One of my favourite features of Rust are the enum types. They don’t stick out among Rust’s set of language features compared to some of the more novel aspects of the language (borrow checker, lifetimes, safe-multi-threading); however, Rust’s enum types drive some of the coolest parts of the language, and make modeling data in terms of types a pleasure.

So I wanted to write something to point out some of the reasons I like Rust enums so much. There’s gonna be a lot of “compared to C / C++” in here, so do be warned.

The three forms of enum

First and foremost, an “enumeration” or enum in Rust is a kind of sum-type. Rust utilizes an algebraic type system, so there’s a few different ways to specify what the “type” of some data is.

Category	In Rust	Definition
Atoms	`i32`, `u64`, `f32`, etc.	Atoms are types whose values evaluate to themselves. These are more or less the smallest types you’ll encounter, but they are the building blocks for everything else.
Sum types	`enum`	Sum types are types where you can choose one of a set of possible states.
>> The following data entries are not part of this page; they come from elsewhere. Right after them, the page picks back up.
(** C8 at a concrete run: data "old" is loaded, the window changes and the
    new request is answered with status 500. *)
Lemma failed_fetch_keeps_data_witness :
  let loaded :=
    Fetch.settle 0 (Fetch.Fulfilled {| Fetch.status := 200; Fetch.json := inr "old" |})
      Fetch.mount in
  let o := Fetch.Fulfilled {| Fetch.status := 500; Fetch.json := inl EmptyString |} in
  let s' := Fetch.settle 1 o (Fetch.run_effect loaded) in
  Fetch.fetch_failed o ∧
  Fetch.status_of s' = Fetch.St_error ∧
  Fetch.error s' = Some "HTTP 500" ∧
  Fetch.data s' = Some "old".
Proof.
  intros loaded o s'. split; [reflexivity|].
  exact (proj2 (proj2 (failed_fetch_keeps_data loaded 1 o eq_refl))).
Defined.

(** ** The view state of [ApiDashboardV3] *)

Section ViewFacts.

Import V3.
Local Open Scope Z_scope.
Implicit Types (s : ViewState) (w : string) (p : Z).

Lemma commit_settled s : settled (commit s).
Proof.
  unfold settled, commit. destruct (effectDeps s) as [w|] eqn:Hd; [|done].
  destruct (String.eqb_spec w (activeWindow s)) as [->|]; [|done].
  by rewrite Hd.
Qed.

(** C2, as amended. From a state between two events, [selectWindow w]
    with a [w] other than the active window sets [activeWindow] to [w],
    [page] to 1 and [alertDismissed] to false; with the active window
    itself it changes nothing. [expandedPath] is kept in both cases. *)
Theorem selectWindow_resets_on_change s w :
  settled s →
  let s' := selectWindow w s in
  activeWindow s' = w ∧
  expandedPath s' = expandedPath s ∧
  settled s' ∧
  (w ≠ activeWindow s → page s' = 1 ∧ alertDismissed s' = false) ∧
  (w = activeWindow s → s' = s).
Proof.
  intros Hs s'. unfold settled in Hs. subst s'. unfold selectWindow.
  split; [|split; [|split; [apply commit_settled|]]].
  - unfold commit; simpl. rewrite Hs.
    by destruct (String.eqb (activeWindow s) w).
  - unfold commit; simpl. rewrite Hs.
    by destruct (String.eqb (activeWindow s) w).
  - unfold commit; simpl. rewrite Hs. split.
    + intros Hne. destruct (String.eqb_spec (activeWindow s) w); [congruence|done].
    + intros ->. rewrite String.eqb_refl. destruct s; simpl in *. by subst.
Qed.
The number of possible states a variable can have is the sum of all options.
Product types	`struct`	Product types are defined similarly to sum types. The number of possible states a variable can have is the product of all combinations of data in the struct.
Generic types	`SomeType<T>`	A type that is defined in terms of some other type (or types) `T`.

This may be a bit hand-wavy, and I certainly didn’t cover all possible types (I ignored traits and functions, for example), but it’s a good start to getting to know about enums.

Rust enums, or sum-types in general, make the most sense when you want to represent a “choice” as a type somehow. The easiest example to represent this in Rust is the Option<T> type, which is a generic enum roughly of the form:

pub enum Option<T> {
    Some(T),
    None,
}

This is an enum that represents whether or not you have Some of some T, or None of it. Other enums are a “choice” in the same way. Every variable of your enum type can only be one entry in the enum type at a time.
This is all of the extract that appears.